Almost ready to show the world

Hybrid Web Cluster has been a long time in the making, and now it’s finally getting close to being demonstrable. You can’t imagine how excited that makes me.

I think we’ve got a genuinely revolutionary product here — a web cluster that takes the headache away for anyone who’s running a bunch of web servers — and I can’t wait to show it to the world.

There was a time a little while ago that I thought that cloud computing would eclipse us. We’re such a small company with limited resources, I felt that the giants of Amazon, Google and Rackspace would be impossible to compete with.

But then I realised we can use them. Instead of trying to compete directly with any one of these companies, our product can run on top of their infrastructure, taking advantage of all their investment in hardware and their massive management systems which keep their “infrastructure clouds” running. We can even run one cluster across all three  — one server on EC2, one on Rackspace, and one on, say, ElasticHosts. All you need is a decent internet connection between these separate data centres and the cluster will automatically cope with the failure of, say, all of EC2. And all that with the level of complexity and configuration that your receptionist could do through her web browser. Now that’s something.

You could — through our web interface — spin up instances on all three of these networks, and also manually download and configure the software on, say, three of your own servers.
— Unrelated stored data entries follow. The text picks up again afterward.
(* ===== verification/WalletIndex.v ===== *)
(** Managed wallets and their index: core/src/state/wallet.rs.  The authentication path of
    a wallet is the module [MerkleAuthenticationPath] of the file on Merkle trees. *)

From Stdlib Require Import Zmod SpecFloat.
From stdpp Require Import gmap strings.
From S2P Require Import Prelude Primality Field FixedPoint Types Merkle Commitments RelayerTypes.

#[global] Set Default Goal Selector "!".

(** The sizes of core/src/main.rs *)
Definition MAX_BALANCES : nat := 5.
Definition MAX_ORDERS : nat := 5.
Definition MAX_FEES : nat := 2.
Definition MERKLE_ROOT_HISTORY_LENGTH : Z := 30.

(** [STALENESS_THRESHOLD]: three quarters of the root history, rounded down *)
Definition STALENESS_THRESHOLD : Z := MERKLE_ROOT_HISTORY_LENGTH * 3 / 4.

(** The derived defaults *)
Definition balance_default : Balance := {| balance_mint := 0; balance_amount := 0 |}.

Definition order_default : Order := {|
  order_quote_mint := 0; order_base_mint := 0; order_side := Buy;
  order_price := {| FixedPoint.repr := Zmod.zero |}; order_amount := 0; order_timestamp := 0 |}.

Definition fee_default : Fee := {|
  fee_settle_key := 0; fee_gas_addr := 0; fee_gas_token_amount := 0;
  fee_percentage_fee := {| FixedPoint.repr := Zmod.zero |} |}.

(** * Private keys *)

Record PrivateKeyChain := {
  sk_root : option Scalar; sk_match : Scalar; sk_settle : Scalar; sk_view : Scalar }.

(** [impl Serialize for PrivateKeyChain]: a sequence of big integers, of which the first
    may be null *)
Definition private_keychain_serialize (self : PrivateKeyChain) : list (option Z) :=
  [scalar_to_biguint <$> sk_root self; Some (scalar_to_biguint (sk_match self));
   Some (scalar_to_biguint (sk_settle self)); Some (scalar_to_biguint (sk_view self))].

(** [seq.next_element()?.ok_or_else(..)?] at the types [BigUint] and [Option<BigUint>];
    the error names the key that is missing. *)
Definition next_key (name : string) (seq : list (option Z)) : outcome string (Z * list (option Z)) :=
  match seq with Some k :: seq' => Ret (k, seq') | _ => Fail name end.

Definition next_optional_key (name : string) (seq : list (option Z))
    : outcome string (option Z * list (option Z)) :=
  match seq with k :: seq' => Ret (k, seq') | [] => Fail name end.

(** [PrivateKeyChainVisitor::visit_seq] *)
Definition private_keychain_visit_seq (seq : list (option Z)) : outcome string PrivateKeyChain :=
  (try! (root, seq) := next_optional_key "sk_root" seq in
   try! (match_, seq) := next_key "sk_match" seq in
   try! (settle, seq) := next_key "sk_settle" seq in
   try! (view, seq) := next_key "sk_view" seq in
   Ret {| sk_root := biguint_to_scalar <$> root; sk_match := biguint_to_scalar match_;
          sk_settle := biguint_to_scalar settle; sk_view := biguint_to_scalar view |})%outcome.

(** * 64-bit floats *)

Definition f64_prec : Z := 53.
Definition f64_emax : Z := 1024.

(** [x as f64] of a [u64], rounded to the nearest *)
Definition u64_to_f64 (x : Z) : spec_float := binary_normalize f64_prec f64_emax x 0 false.

Definition f64_mul : spec_float -> spec_float -> spec_float := SFmul f64_prec f64_emax.

(** [x as u64] of an [f64]: truncated towards zero, saturating, zero for a NaN *)
Definition f64_to_u64 (x : spec_float) : Z :=
  match x with
  | S754_finite false m e =>
      Z.min (2 ^ 64 - 1) (if (0 <=? e)%Z then Zpos m * 2 ^ e else Zpos m / 2 ^ (- e))
  | S754_infinity false => 2 ^ 64 - 1
  | _ => 0
  end.

Section wallets.
  Context `{F : Foreign}.

(** * Wallets *)

(** [state::wallet::Wallet]; an atomic counter is its value. *)
Record ManagedWallet := {
  w_wallet_id : WalletIdentifier;
  w_orders : gmap OrderIdentifier Order;
  w_balances : gmap Z Balance;
  w_fees : list Fee;
  w_public_keys : KeyChain;
  w_secret_keys : PrivateKeyChain;
  w_randomness : Z;
  w_replicas : gset PeerId;
  w_merkle_proof : option MerkleAuthenticationPath.t;
  w_proof_staleness : Z;
}.

(** [.chain(iter::repeat(d)).take(n)] *)
Definition pad {A} (d : A) (n : nat) (l : list A) : list A := take n (l ++ repeat d n).

(** [impl From<Wallet> for SizedCircuitWallet] *)
Definition circuit_wallet `{HashOrder} (wallet : ManagedWallet) : Wallet := {|
  wallet_balances := pad balance_default MAX_BALANCES (snd <$> visit (w_balances wallet));
  wallet_orders := pad order_default MAX_ORDERS (snd <$> visit (w_orders wallet));
  wallet_fees := pad fee_default MAX_FEES (w_fees wallet);
  wallet_keys := w_public_keys wallet;
  wallet_randomness := biguint_to_scalar (w_randomness wallet);
|}.

(** [get_commitment], [get_match_nullifier]; the hash belongs to arkworks and the
    conversion of a scalar to a [u64] to the proof system. *)
Definition get_commitment `{HashOrder} (ark_hash : list Scalar -> Scalar)
    (scalar_to_u64 : Scalar -> Z) (self : ManagedWallet) : Scalar :=
  compute_wallet_commitment ark_hash scalar_to_u64 (circuit_wallet self).

Definition get_wallet_match_nullifier `{HashOrder} (ark_hash : list Scalar -> Scalar)
    (scalar_to_u64 : Scalar -> Z) (self : ManagedWallet) : Nullifier :=
  compute_wallet_match_nullifier ark_hash (circuit_wallet self)
    (compute_wallet_commitment ark_hash scalar_to_u64 (circuit_wallet self)).

(** [needs_new_commitment_proof] *)
Definition needs_new_commitment_proof (self : ManagedWallet) : bool :=
  (STALENESS_THRESHOLD <? w_proof_staleness self)%Z.

(** * The index *)

Record WalletIndex := {
  wi_peer_id : PeerId;
  wallet_map : gmap WalletIdentifier ManagedWallet;
  order_to_wallet : gmap OrderIdentifier WalletIdentifier;
}.

(** [WalletIndex::new] *)
Definition wallets_new (peer_id : PeerId) : WalletIndex :=
  {| wi_peer_id := peer_id; wallet_map := ∅; order_to_wallet := ∅ |}.

Definition set_wallet_map (f : gmap WalletIdentifier ManagedWallet -> gmap WalletIdentifier ManagedWallet)
    (idx : WalletIndex) : WalletIndex :=
  {| wi_peer_id := wi_peer_id idx; wallet_map := f (wallet_map idx);
     order_to_wallet := order_to_wallet idx |}.

Definition with_replicas (f : gset PeerId -> gset PeerId) (w : ManagedWallet) : ManagedWallet := {|
  w_wallet_id := w_wallet_id w; w_orders := w_orders w; w_balances := w_balances w;
  w_fees := w_fees w; w_public_keys := w_public_keys w; w_secret_keys := w_secret_keys w;
  w_randomness := w_randomness w; w_replicas := f (w_replicas w);
  w_merkle_proof := w_merkle_proof w; w_proof_staleness := w_proof_staleness w |}.

Definition with_merkle_proof (p : option MerkleAuthenticationPath.t) (staleness : Z)
    (w : ManagedWallet) : ManagedWallet := {|
  w_wallet_id := w_wallet_id w; w_orders := w_orders w; w_balances := w_balances w;
  w_fees := w_fees w; w_public_keys := w_public_keys w; w_secret_keys := w_secret_keys w;
  w_randomness := w_randomness w; w_replicas := w_replicas w;
  w_merkle_proof := p; w_proof_staleness := staleness |}.

(** [get_wallet], [get_wallet_for_order], [get_all_wallet_ids], [get_all_wallets],
    [get_metadata_map] *)
Definition get_wallet (idx : WalletIndex) (wallet_id : WalletIdentifier) : option ManagedWallet :=
  wallet_map idx !! wallet_id.

Definition get_wallet_for_order (idx : WalletIndex) (order_id : OrderIdentifier)
    : option WalletIdentifier := order_to_wallet idx !! order_id.

Definition get_all_wallet_ids `{HashOrder} (idx : WalletIndex) : list WalletIdentifier :=
  fst <$> visit (wallet_map idx).

Definition get_all_wallets `{HashOrder} (idx : WalletIndex) : list ManagedWallet :=
  snd <$> visit (wallet_map idx).

Definition get_metadata_map (idx : WalletIndex) : gmap WalletIdentifier (gset PeerId) :=
  w_replicas <$> wallet_map idx.

(** [get_order_balance_and_fee]; the conversion of a price to a float belongs to the
    library of decimal numbers. *)
Definition order_mint (order : Order) : Z :=
  match order_side order with Buy => order_quote_mint order | Sell => order_base_mint order end.

Definition order_spend (to_f64 : FixedPoint.FixedPoint -> spec_float) (order : Order) : Z :=
  match order_side order with
  | Buy => f64_to_u64 (f64_mul (u64_to_f64 (order_amount order)) (to_f64 (order_price order)))
  | Sell => order_amount order
  end.

Definition get_order_balance_and_fee (to_f64 : FixedPoint.FixedPoint -> spec_float)
    (idx : WalletIndex) (wallet_id : WalletIdentifier) (order_id : OrderIdentifier)
    : option (Order * Balance * Fee * Balance) :=
  locked_wallet ← wallet_map idx !! wallet_id;
  order ← w_orders locked_wallet !! order_id;
  balance ← w_balances locked_wallet !! order_mint order;
  if (balance_amount balance <? order_spend to_f64 order)%Z then None else
  fee ← w_fees locked_wallet !! 0;
  fee_balance ← w_balances locked_wallet !! fee_gas_addr fee;
  if (balance_amount fee_balance <? fee_gas_token_amount fee)%Z then None else
  Some (order, balance, fee, fee_balance).

(** [add_wallet] *)
Definition add_wallet (wallet : ManagedWallet) (idx : WalletIndex) : WalletIndex :=
  let orders := map_fold (fun order_id _ m => <[order_id := w_wallet_id wallet]> m)
                  (order_to_wallet idx) (w_orders wallet) in
  let wallet := with_replicas (fun X => {[wi_peer_id idx]} ∪ X) wallet in
  {| wi_peer_id := wi_peer_id idx;
     wallet_map := <[w_wallet_id wallet := wallet]> (wallet_map idx);
     order_to_wallet := orders |}.

(** [add_replica], [add_wallet_merkle_proof] *)
Definition add_replica (wallet_id : WalletIdentifier) (peer_id : PeerId) (idx : WalletIndex)
    : WalletIndex :=
  match wallet_map idx !! wallet_id with
  | Some wallet =>
      set_wallet_map (fun m => <[wallet_id := with_replicas (fun X => {[peer_id]} ∪ X) wallet]> m) idx
  | None => idx
  end.

Definition add_wallet_merkle_proof (wallet_id : WalletIdentifier)
    (merkle_proof : MerkleAuthenticationPath.t) (idx : WalletIndex) : WalletIndex :=
  match wallet_map idx !! wallet_id with
  | Some wallet =>
      set_wallet_map (fun m =>
        <[wallet_id := with_merkle_proof (Some merkle_proof) (w_proof_staleness wallet) wallet]> m) idx
  | None => idx
  end.

(** [merge_metadata] *)
Definition merge_metadata (wallet_id : WalletIdentifier) (replicas : gset PeerId) (idx : WalletIndex)
    : WalletIndex :=
  match wallet_map idx !! wallet_id with
  | Some wallet =>
      if bool_decide (replicas ⊆ w_replicas wallet) then idx
      else set_wallet_map (fun m => <[wallet_id := with_replicas (fun X => X ∪ replicas) wallet]> m) idx
  | None => idx
  end.

(** [remove_peer_replicas] *)
Definition remove_peer_replicas (peer : PeerId) (idx : WalletIndex) : WalletIndex :=
  set_wallet_map (fun m => with_replicas (fun X => X ∖ {[peer]}) <$> m) idx.

(** * The invariant of the index *)

Inductive wallets_step : WalletIndex -> WalletIndex -> Prop :=
  | step_add_wallet w idx : wallets_step idx (add_wallet w idx)
  | step_add_replica i p idx : wallets_step idx (add_replica i p idx)
  | step_merkle_proof i p idx : wallets_step idx (add_wallet_merkle_proof i p idx)
  | step_merge i X idx : wallets_step idx (merge_metadata i X idx)
  | step_remove_replicas p idx : p <> wi_peer_id idx -> wallets_step idx (remove_peer_replicas p idx).

(** Every wallet is stored under its identifier and replicated by the local node; every
    order of a wallet leads to an indexed wallet. *)
Record wallets_ok (idx : WalletIndex) : Prop := {
  ok_wallet_ids i w : wallet_map idx !! i = Some w -> w_wallet_id w = i;
  ok_replicated i w : wallet_map idx !! i = Some w -> wi_peer_id idx ∈ w_replicas w;
  ok_order_wallet i w o : wallet_map idx !! i = Some w -> is_Some (w_orders w !! o) ->
    is_Some (order_to_wallet idx !! o);
  ok_wallet_known o i : order_to_wallet idx !! o = Some i -> is_Some (wallet_map idx !! i);
}.

Lemma index_orders (orders : gmap OrderIdentifier Order) i m o :
  map_fold (fun order_id (_ : Order) m => <[order_id := i]> m) m orders !! o =
  if decide (is_Some (orders !! o)) then Some i else (m : gmap OrderIdentifier WalletIdentifier) !! o.
Proof.
  revert orders. apply (map_fold_weak_ind
    (fun (r : gmap OrderIdentifier WalletIdentifier) (orders : gmap OrderIdentifier Order) =>
       r !! o = if decide (is_Some (orders !! o)) then Some i else m !! o)).
  - rewrite decide_False; [done|]. rewrite lookup_empty. apply is_Some_None.
  - intros k x orders' r Hk IH. destruct (decide (o = k)) as [->|Hne].
    + by rewrite !lookup_insert_eq, decide_True.
    + by rewrite !lookup_insert_ne by done.
Qed.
You can tell Hybrid Web Cluster through our web interface that these 6 servers together make up a single cluster, and they’ll go away and join themselves up as a single logical entity.

This is what people mean when they talk about a “hybrid cloud” — a hybrid of local and remote “cloud” hardware working together. But you can’t imagine how complex a proposition that would be to most technical people. Suddenly we’ve got a solution which we can deploy in a matter of minutes, and with no technical expertise at all. (Although you’ll need to know how to boot our install CD and set up some IP addresses if you want to run a local machine as part of one of your clusters).

So an exciting time ahead! Let’s hope we can get some momentum, both within the open-source community and with potential customers.